(** The claim of scenario C, for one request: a non-exportable type is
    refused with its reason and without a network call. *)
Definition non_exportable_claim (w : world) (request : export_request) : Prop :=
  forall reason, non_exportable request reason ->
  run (onExportSavedObject w request) = ([], Ok (Failed (Error reason))).

(** A request as the side panel sends it for a primary resource. *)
Definition primary_request (type id : string) (useAlternativeApi : bool)
  : export_request :=
  {| rq_type := Some (JStr type);
     rq_id := Some (JStr id);
     rq_title := Some (JStr "Untitled");
     rq_panelIndex := None;
     rq_dashboardId := None;
     rq_isEmbedded := None;
     rq_useAlternativeApi := Some (JBool useAlternativeApi) |}.

(** A server that answers every request with an empty export. *)
Definition plain_server : world := dashboard_page "{}" [].

(** ** The synthesizer *)

(** [panel.embeddableConfig || {}] and what the branches read from it. *)
Definition embeddableConfig_of (panel : json) : json :=
  or_default (lookup panel "embeddableConfig") empty_object.

Definition attributes_of (panel : json) : json :=
  or_default (lookup (embeddableConfig_of panel) "attributes") empty_object.

Definition savedVis_of (panel : json) : json :=
  or_default (lookup (embeddableConfig_of panel) "savedVis") empty_object.

(** The [visState] of the visualization branch. *)
Definition visState_of (panel title : json) : json :=
  JObj [ ("type", or_default (lookup (savedVis_of panel) "type") (JStr "markdown"));
         ("params", or_default (lookup (savedVis_of panel) "params") empty_object);
         ("aggs",
          or_default (opt_member (lookup (savedVis_of panel) "data") "aggs") (JArr []));
         ("title", title) ].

* * *

* _YOUR ASSIGNMENT_
Find the word "type" in the records, and report each line that has it.

* _WRITTEN SOLUTION_
(** The claim of scenario C, for one request: a non-exportable type is
Definition primary_request (type id : string) (useAlternativeApi : bool)
  {| rq_type := Some (JStr type);
  JObj [ ("type", or_default (lookup (savedVis_of panel) "type") (JStr "markdown"));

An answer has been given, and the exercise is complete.